*Work instruction*
From the entries below, please output exactly the lines starting at the one containing "exists j, (j" and ending at the one containing "[exact I | now", both included.

Data for the task below:

Example test_message_taken_as_question :
  let w := {| storage := {[ 7 := {| fsm_state := Some QuestionState_awaiting_question;
                                    fsm_data := empty_data |} ]};
              database := demo_db; outbox := []; logged := [] |} in
  let w' := step w (Ev_cmd_test 7
                      {| stripped_text := "/test"; word_count := 1;
                         from_full_name := "ann" |}
                      {| admin_ids := [1]; io_upsert_user := None;
                         io_record_message := None |}) in
  messages (database w') =
    [{| r_message_id := 1; r_from_user_id := 7; r_to_user_id := 1;
        r_text := "/test"; r_is_answered := 0 |}]
  ∧ map u_user_id (users (database w')) = [7; 1]
  ∧ context_of w' 7 = idle
  ∧ outbox w' = [(7, QuestionSent); (7, AdminNotified 1 1 "ann" "/test")].
Proof. vm_compute. repeat split; reflexivity. Qed.

(** ** Tables that the callbacks never touch *)

Lemma run_app (w : World) (evs evs' : list Event) :
  run w (evs ++ evs') = run (run w evs) evs'.
Proof. unfold run. apply foldl_app. Qed.

Lemma step_fixed_tables (w : World) (ev : Event) :
  is_callback ev →
  users (database (step w ev)) = users (database w)
  ∧ topics (database (step w ev)) = topics (database w)
  ∧ questions (database (step w ev)) = questions (database w)
  ∧ db_fault (database (step w ev)) = db_fault (database w).
Proof.
  intros Hcb.
  destruct (step_database w ev Hcb) as [-> | (rows & ->)]; repeat split; reflexivity.
Qed.

Lemma run_fixed_tables (evs : list Event) (w : World) :
  Forall is_callback evs →
  users (database (run w evs)) = users (database w)
  ∧ topics (database (run w evs)) = topics (database w)
  ∧ questions (database (run w evs)) = questions (database w)
  ∧ db_fault (database (run w evs)) = db_fault (database w).
Proof.
  revert w. induction evs as [|ev evs IH]; intros w Hcb; cbn [run foldl].
  - repeat split; reflexivity.
  - apply Forall_cons in Hcb as [Hev Hevs]. fold (run (step w ev) evs).
    destruct (IH (step w ev) Hevs) as (-> & -> & -> & ->).
    apply step_fixed_tables, Hev.
Qed.

Lemma full_session_callbacks (u topic_id : Z) rnd (opts : list Z) :
  Forall is_callback (full_session u topic_id rnd opts).
Proof.
  unfold full_session. apply Forall_cons. split; [exact I|].
  generalize 0. induction opts as [|o opts IH]; intros i; cbn [answer_from].
  - apply Forall_nil_2.
  - apply Forall_cons. split; [exact I | apply IH].
Qed.

(** What a Start reads from the database depends on these tables only. *)
Lemma start_inputs_fixed (db db' : Database) rnd (u topic_id : Z) :
  users db' = users db → topics db' = topics db →
  questions db' = questions db → db_fault db' = db_fault db →
  (storage_ok db → storage_ok db')
  ∧ (registered db u → registered db' u)
  ∧ visible_topic db' topic_id = visible_topic db topic_id
  ∧ sample rnd db' topic_id = sample rnd db topic_id.
Proof.
  intros Hu Ht Hq Hf. unfold storage_ok, registered, visible_topic, sample, pool.
  rewrite Hu, Ht, Hq, Hf. auto.
Qed.
Lemma extract_field_value (text ft : string) :
  extract_field text ft = Ret (field_value text ft).
Proof.
  unfold field_value. destruct (extract_field_returns text ft) as [r ->]. reflexivity.
Qed.

Lemma extract_invoice_fields_decoded (pdf_path text : string) (lg lg1 : log) :
  extract_text pdf_path lg = (Ret text, lg1) ->
  extract_invoice_fields pdf_path lg
  = (Ret (assembled (path_name pdf_path) text), lg1 ++ [info_extracted pdf_path]).
Proof.
  intros Ht.
  unfold InvoiceFieldExtractor.extract_invoice_fields, extract_invoice_fields_body,
    try_except, bind, with_log, call, assign, invoice, ret, logger.
  rewrite Ht.
  rewrite !extract_field_value, extract_amounts_spec.
  destruct (amounts_lookup text) as (-> & -> & ->).
  unfold assembled, amount_value, overall_confidence.
  destruct (field_value text "invoice_number") as [n nc].
  destruct (field_value text "invoice_date") as [d dc].
  destruct (field_value text "due_date") as [du duc].
  destruct (extract_vendor_name text) as [vn vc].
  destruct (amount_entry text "total_amount") as [[tv tc]|];
    destruct (amount_entry text "tax_amount") as [[xv xc]|];
    destruct (amount_entry text "subtotal") as [[sv sc]|]; reflexivity.
Qed.

Lemma extract_invoice_fields_failed (pdf_path : string) (e : exn) (lg lg1 : log) :
  extract_text pdf_path lg = (Raise e, lg1) ->
  extract_invoice_fields pdf_path lg
  = (Ret (new_invoice (path_name pdf_path)), lg1 ++ [error_extracting pdf_path e]).
Proof.
  intros Ht.
  unfold InvoiceFieldExtractor.extract_invoice_fields, extract_invoice_fields_body,
    try_except, bind, with_log, call, assign, invoice, ret, logger.
  rewrite Ht. reflexivity.
Qed.

(** *** The overall confidence *)

Lemma nonneg_positive_iff_nonzero (c : Float64.float) :
  nonneg c -> Float64.ltb Float64.zero c = negb (SFeqb c Float64.zero).
Proof. destruct c as [s|s| |s m e]; simpl; intros H; subst; try reflexivity; tauto. Qed.

Lemma overall_is_mean_of_nonzero (cs : list Float64.float) :
  Forall nonneg cs -> overall_confidence cs = mean_of_nonzero cs.
Proof.
  intros H. unfold overall_confidence, mean_of_nonzero.
  replace (List.filter (fun c => negb (SFeqb c Float64.zero)) cs)
    with (List.filter (fun c => Float64.ltb Float64.zero c) cs); [reflexivity|].
  induction H as [|c cs Hc _ IH]; simpl; [reflexivity|].
  rewrite (nonneg_positive_iff_nonzero c Hc), IH. reflexivity.
Qed.

Lemma confidence_of_nonneg (j : nat) : (j < 3)%nat -> nonneg (confidence_of j).
Proof.
  intros H. rewrite confidence_of_rank by exact H. apply of_decimal_nonneg.
Qed.

Lemma rule_confidence_cases (text ft : string) :
  rule_confidence text ft = Float64.zero \/
  exists j, (j < 3)%nat /\ rule_confidence text ft = confidence_of j.
Proof.
  unfold rule_confidence, field_value.
  destruct (extract_field_cases text ft) as [->|(v & j & Hj & ->)]; simpl; eauto.
Qed.

Lemma rule_confidence_nonneg (text ft : string) : nonneg (rule_confidence text ft).
Proof.
  destruct (rule_confidence_cases text ft) as [->|(j & Hj & ->)];
    [exact I | now apply confidence_of_nonneg].
Qed.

End of Data for the task.

*Solution for this exercise*
  exists j, (j < 3)%nat /\ rule_confidence text ft = confidence_of j.
Proof.
  unfold rule_confidence, field_value.
  destruct (extract_field_cases text ft) as [->|(v & j & Hj & ->)]; simpl; eauto.
Qed.

Lemma rule_confidence_nonneg (text ft : string) : nonneg (rule_confidence text ft).
Proof.
  destruct (rule_confidence_cases text ft) as [->|(j & Hj & ->)];
    [exact I | now apply confidence_of_nonneg].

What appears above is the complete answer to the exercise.